A premier event, the DoD information technology award
ceremony is now in its 14th year.
“Cyber and [information technology] offer us the opportunity
to make big changes and solve some of the big problems we have,” Halvorsen
said. “The awards are important, but it’s more about what [the awardees] did,
and what they’ll continue to do.”
Halvorsen described the impact of the award from a broad
perspective.
“Pick an area of business, and if the DoD isn’t No. 1 we’re
in the top five,” Halvorsen said. “That’s an opportunity for us to do lots of
amazing things and frankly drive businesses to do things we want to do and
lower our cost.”
People, Teamwork Make Impact
Halvorsen acknowledged the ceremony’s attendees didn’t hear
much about technology.
“You heard about people. Whether civilians or in uniform,
[people] applying technology to help all of us … it took people and teams to do
that,” Halvorsen said. “The DoD demonstrates as a whole that when it finally
gets down to the time to do the operation, the teamwork gets it done and we
continue to excel at that.”
This year’s DoD CIO Award recipients include:
Individual Awards
First Place: Martin P. Doebel, Strategic System Technical
Manager/Chief National and Nuclear C4 Division, United States Strategic
Command, Offutt Air Force Base, Nebraska. Doebel drove re-alignment of
approximately $500 million to address vital system gaps.

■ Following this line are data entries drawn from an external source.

(* ===== verification/Window.v ===== *)
(** * Quota windows and usage ([internal/quota/window.go])

    What a quota counts, over which span of time, and the calendar periods the
    spans fall into. Instants and durations are those of [GoTime]; every boundary
    is UTC. A [Metric] is the [uint8] the code declares. *)
From Stdlib Require Import ZArith Lia.
From S2P Require Import Prelude GoTime.
Import Time.
Open Scope Z_scope.

(** ** Metrics and usage *)

Definition Metric : Type := Z.
Definition MetricCostUSD : Metric := 0.
Definition MetricTokensTotal : Metric := 1.
Definition MetricTokensInput : Metric := 2.
Definition MetricTokensOutput : Metric := 3.
Definition MetricRequests : Metric := 4.
Definition numMetrics : Z := MetricRequests + 1.

Definition Metric_Valid (m : Metric) : bool := m <? numMetrics.

Record Usage : Type := mkUsage {
  CostNanoUSD : Z; TokensInput : Z; TokensOutput : Z; Requests : Z }.

Definition Value (u : Usage) (m : Metric) : Z :=
  match m with
  | 0 => CostNanoUSD u
  | 1 => i64 (TokensInput u + TokensOutput u)
  | 2 => TokensInput u
  | 3 => TokensOutput u
  | 4 => Requests u
  | _ => 0
  end.

Definition Usage_Add (u o : Usage) : Usage :=
  mkUsage (i64 (CostNanoUSD u + CostNanoUSD o)) (i64 (TokensInput u + TokensInput o))
    (i64 (TokensOutput u + TokensOutput o)) (i64 (Requests u + Requests o)).

(** ** Windows *)

Inductive WindowKind : Type := KindRolling | KindDaily | KindWeekly | KindMonthly.

Record Window : Type := mkWindow { kind : WindowKind; dur : Z }.

Definition Daily : Window := mkWindow KindDaily 0.
Definition Weekly : Window := mkWindow KindWeekly 0.
Definition Monthly : Window := mkWindow KindMonthly 0.
Definition Rolling (d : Z) : Window := mkWindow KindRolling d.

Definition Kind_eqb (a b : WindowKind) : bool :=
  match a, b with
  | KindRolling, KindRolling | KindDaily, KindDaily
  | KindWeekly, KindWeekly | KindMonthly, KindMonthly => true
  | _, _ => false
  end.
(** [==] on windows compares both fields. *)
Definition Window_eqb (a b : Window) : bool := Kind_eqb (kind a) (kind b) && (dur a =? dur b).

Definition isRolling (w : Window) : bool := Kind_eqb (kind w) KindRolling.

Definition Duration (w : Window) : Z := if isRolling w then dur w else 0.

Definition Valid (w : Window) : bool :=
  match kind w with KindRolling => Minute <=? dur w | _ => true end.

Definition PeriodStart (w : Window) (now : Z) : Z :=
  match kind w with
  | KindDaily => Date (Year now) (Month now) (MDay now)
  | KindWeekly =>
      let off := Z.rem (Weekday now + 6) 7 in
      let d := Date (Year now) (Month now) (MDay now) in
      AddDate d 0 (- off)
  | KindMonthly => Date (Year now) (Month now) 1
  | KindRolling => Truncate now (dur w)
  end.

Definition PeriodEnd (w : Window) (now : Z) : Z :=
  let start := PeriodStart w now in
  match kind w with
  | KindDaily => AddDate start 0 1
  | KindWeekly => AddDate start 0 7
  | KindMonthly => AddDate start 1 0
  | KindRolling => Add start (dur w)
  end.

Definition periodBounds (w : Window) (now : Z) : Z * Z :=
  let start := PeriodStart w now in
  match kind w with
  | KindDaily => (start, Add start (24 * Hour))
  | KindWeekly => (start, Add start (7 * 24 * Hour))
  | KindMonthly => (start, AddDate start 1 0)
  | KindRolling => (start, Add start (dur w))
  end.

(** The sum can leave [int64] for durations within a minute of its top. *)
Definition buckets (w : Window) : Z :=
  if isRolling w then
    let n := Z.quot (i64 (dur w + Minute - 1)) Minute in
    if n <? 1 then 1 else n
  else 0.

Definition maxBuckets : Z := 31 * 24 * 60.

(** ** Properties *)

Lemma start_daily w now : kind w = KindDaily -> PeriodStart w now = dayOf now * Day.
Proof. unfold PeriodStart. intros ->. rewrite <- (Z.add_0_r (MDay now)), Date_fields. lia. Qed.

(** Weeks are cut at Mondays: day -3 was Monday 1969-12-29. *)
Lemma start_weekly w now :
  kind w = KindWeekly -> PeriodStart w now = (7 * ((dayOf now + 3) / 7) - 3) * Day.
Proof.
  unfold PeriodStart. intros ->. rewrite AddDate_days.
  rewrite <- (Z.add_0_r (MDay now)), Date_fields. unfold Weekday.
  assert (Z.rem ((dayOf now + 4) mod 7 + 6) 7 = (dayOf now + 3) mod 7) as ->.
  { rewrite Z.rem_mod_nonneg; [|pose proof (Z.mod_pos_bound (dayOf now + 4) 7 ltac:(lia)); lia|lia].
    Z.div_mod_to_equations. lia. }
  pose proof (Z.div_mod (dayOf now + 3) 7 ltac:(lia)). nia.
Qed.

Lemma dayOf_bounds t n : n * Day <= t < (n + 1) * Day -> dayOf t = n.
Proof. intros H. unfold dayOf. symmetry. apply Z.div_unique with (t - n * Day); unfold Day, Hour, Minute, Second in *; lia. Qed.

Lemma dayOf_between t a b : a * Day <= t < b * Day -> a <= dayOf t < b.
Proof.
  intros H. pose proof (day_bounds t). unfold Day, Hour, Minute, Second in *. lia.
Qed.

(** The first instant of a period lies in it, and the end is past its start. *)
Lemma period_contains w now : Valid w = true -> PeriodStart w now <= now < PeriodEnd w now.
Proof.
  intros Hv. pose proof (day_bounds now) as B. unfold PeriodEnd.
  destruct (kind w) eqn:K.
  - unfold Valid in Hv. rewrite K in Hv. apply Z.leb_le in Hv. unfold PeriodStart, Add. rewrite K.
    apply Truncate_bounds. unfold Minute, Second in Hv. lia.
  - rewrite start_daily, AddDate_days by exact K. lia.
  - rewrite start_weekly, AddDate_days by exact K.
    pose proof (Z.div_mod (dayOf now + 3) 7 ltac:(lia)).
    pose proof (Z.mod_pos_bound (dayOf now + 3) 7 ltac:(lia)).
    unfold Day, Hour, Minute, Second in *. lia.
  - unfold PeriodStart. rewrite K, AddDate_month by apply Month_range. apply month_bounds.
Qed.

(** Every instant of a period has the same period. *)
Lemma period_same w now t :
  Valid w = true -> PeriodStart w now <= t < PeriodEnd w now -> PeriodStart w t = PeriodStart w now.
Proof.
  intros Hv. unfold PeriodEnd. destruct (kind w) eqn:K.
  - unfold Valid in Hv. rewrite K in Hv. apply Z.leb_le in Hv. unfold PeriodStart, Add. rewrite K.
    intros Ht. apply Truncate_cell; [unfold Minute, Second in Hv; lia|exact Ht].
  - rewrite AddDate_days, !start_daily by exact K. intros Ht.
    rewrite (dayOf_bounds t (dayOf now)); [reflexivity|lia].
  - rewrite AddDate_days, !start_weekly by exact K. intros Ht.
    assert (7 * ((dayOf now + 3) / 7) - 3 <= dayOf t < 7 * ((dayOf now + 3) / 7) + 4) as Hd
      by (apply dayOf_between; lia).
    replace ((dayOf t + 3) / 7) with ((dayOf now + 3) / 7); [reflexivity|].
    apply Z.div_unique with (dayOf t + 3 - 7 * ((dayOf now + 3) / 7)); lia.
  - unfold PeriodStart. rewrite K, AddDate_month by apply Month_range. intros Ht.
    destruct (month_unique (Year now) (Month now) t (Month_range now) Ht) as [-> ->]. reflexivity.
Qed.

(** The end of a period starts the next one. *)
Lemma period_next w now : Valid w = true -> PeriodStart w (PeriodEnd w now) = PeriodEnd w now.
Proof.
  intros Hv. unfold PeriodEnd. destruct (kind w) eqn:K.
  - unfold Valid in Hv. rewrite K in Hv. apply Z.leb_le in Hv. unfold PeriodStart, Add. rewrite K.
    apply Truncate_next. unfold Minute, Second in Hv. lia.
  - rewrite AddDate_days, !start_daily by exact K. rewrite (dayOf_bounds _ (dayOf now + 1)) by (unfold Day, Hour, Minute, Second; lia). lia.
  - rewrite AddDate_days, !start_weekly by exact K. set (q := (dayOf now + 3) / 7).
    rewrite (dayOf_bounds _ (7 * q + 4)) by (unfold Day, Hour, Minute, Second; lia).
    replace ((7 * q + 4 + 3) / 7) with (q + 1) by (apply Z.div_unique with 0; lia). lia.
  - unfold PeriodStart. rewrite K, AddDate_month by apply Month_range.
    apply first_of_next. apply Month_range.
Qed.

(** Periods tile the time line: for every valid window, the period of an
    instant contains it, every instant of the period has that same start and end,
    and the end is the start of the next period, so that no instant is in two
    periods or in none; weekly periods start on a Monday. *)
Theorem periods_tile w now :
  Valid w = true ->
  PeriodStart w now <= now < PeriodEnd w now /\
  (forall t, PeriodStart w now <= t < PeriodEnd w now ->
     PeriodStart w t = PeriodStart w now /\ PeriodEnd w t = PeriodEnd w now) /\
  PeriodStart w (PeriodEnd w now) = PeriodEnd w now /\
  (kind w = KindWeekly -> Weekday (PeriodStart w now) = 1).
Proof.
  intros Hv. split; [exact (period_contains w now Hv)|]. split; [|split].
  - intros t Ht. pose proof (period_same w now t Hv Ht) as E. split; [exact E|].
    unfold PeriodEnd. rewrite E. reflexivity.
  - exact (period_next w now Hv).
  - intros K. rewrite start_weekly by exact K. unfold Weekday, dayOf.
    rewrite Z.div_mul by discriminate. Z.div_mod_to_equations. lia.
Qed.

Lemma periods_tile_witness :
  Valid Monthly = true /\ PeriodStart Monthly (Date 2024 2 29 + Hour) = Date 2024 2 1
  /\ PeriodStart Monthly (PeriodEnd Monthly (Date 2024 2 29 + Hour)) = Date 2024 3 1.
Proof.
  split; [reflexivity|]. split; [vm_compute; reflexivity|].
  destruct (periods_tile Monthly (Date 2024 2 29 + Hour) eq_refl) as (_ & _ & E & _).
  rewrite E. vm_compute. reflexivity.
Defined.

(** The optimised pair is the pair: [periodBounds], which the ranking path
    uses with fixed day lengths, equals [PeriodStart] and [PeriodEnd], which go
    through the calendar. *)
Theorem periodBounds_correct w now : periodBounds w now = (PeriodStart w now, PeriodEnd w now).
Proof.
  unfold periodBounds, PeriodEnd. destruct (kind w); rewrite ?AddDate_days; unfold Add, Day; try reflexivity;
    f_equal; lia.
Qed.

(** A ring of [buckets] minutes covers its window with less than a minute to
    spare, for every duration at least a minute below the [int64] maximum; in the
    last minute before the maximum the rounding sum wraps and the ring has a single
    bucket, so a window of 292 years would be metered over one minute. *)
Theorem buckets_cover d :
  Minute <= d < two63 ->
  if d <=? two63 - Minute
  then (buckets (Rolling d) - 1) * Minute < d <= buckets (Rolling d) * Minute
  else buckets (Rolling d) = 1.
Proof.
  intros H. unfold buckets, Rolling, isRolling. cbn [kind dur Kind_eqb].
  unfold Minute, Second in *. destruct (Z.leb_spec d (two63 - 60 * 1000000000)).
  - rewrite i64_id by (widths; lia). rewrite Z.quot_div_nonneg by lia.
    destruct (Z.ltb_spec ((d + 60 * 1000000000 - 1) / (60 * 1000000000)) 1); Z.div_mod_to_equations; lia.
  - assert (i64 (d + 60 * 1000000000 - 1) < 0) as Hw.
    { unfold i64. rewrite <- (Z.mod_unique _ two64 1 (d + 60 * 1000000000 - 1 + two63 - two64));
        widths; lia. }
    pose proof (Z.quot_pos (- i64 (d + 60 * 1000000000 - 1)) (60 * 1000000000) ltac:(lia) ltac:(lia)) as Hq.
    rewrite Z.quot_opp_l in Hq by lia. rewrite (proj2 (Z.ltb_lt _ 1)); [reflexivity|lia].
Qed.

Lemma buckets_cover_witness :
  buckets (Rolling (5 * Hour)) = 300 /\ (300 - 1) * Minute < 5 * Hour <= 300 * Minute
  /\ buckets (Rolling maxDuration) = 1.
Proof.
  split; [reflexivity|]. split.
  - apply (buckets_cover (5 * Hour)). vm_compute. split; [discriminate|reflexivity].
  - apply (buckets_cover maxDuration). vm_compute. split; [discriminate|reflexivity].
Defined.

Second Place: Col. Kevin D. Litwhiler, S-3 Brigade
Operations Officer, U.S. Army, Fort Sam Houston, Texas. His tactical and
technical savvy facilitated creative solutions across a vast IT footprint
making him a “go-to” advisor as he synchronized operations of 42 network
enterprise centers and directorates of information management.
Third Place: Daniel R. Pierson, Deputy Division Chief J6,
United States European Command, Stuttgart, Germany. Pierson helped consolidate
data centers and IT services through the adoption of enterprise solutions for
business and mission applications.
Fourth Place: Markus E. Rogers, Director, Network
Architecture, U.S. Air Force Network Integration Center, Scott Air Force Base,
Illinois. Rogers helped provide cradle-to-grave oversight in consolidating the
Air Force's array of "stand-alone" networks, e-mail, and directory
service environments into a single, centrally-managed Enterprise Network.
Team Awards
First Place: Heartbleed Team, National Security Agency. The
team thwarted exploitation of a serious security vulnerability across the DoD’s
global network of more than 8 million computing devices.
Second Place: Combined/Coalition Information Sharing Team,
Joint Staff, Pentagon. This team assisted a multi-national migration of over
62,000 secure email accounts and developed multi-national approved policies and
procedures for governance, change management and service operations management.
Third Place: Jordan Deployment Team, 51st Combat
Communications Squadron, United States Air Force, Robins Air Force Base,
Georgia. The team executed the fastest Tier 1 network install in United States
Air Forces Central Command’s history and supported more than 1,000 joint
warfighters, integrating an Air Expeditionary Group and an Army Air Defense
Artillery Brigade.
Fourth Place: Secure Integration Cloud Team, Special
Programs, Office of the Under Secretary of Defense for Intelligence, Pentagon.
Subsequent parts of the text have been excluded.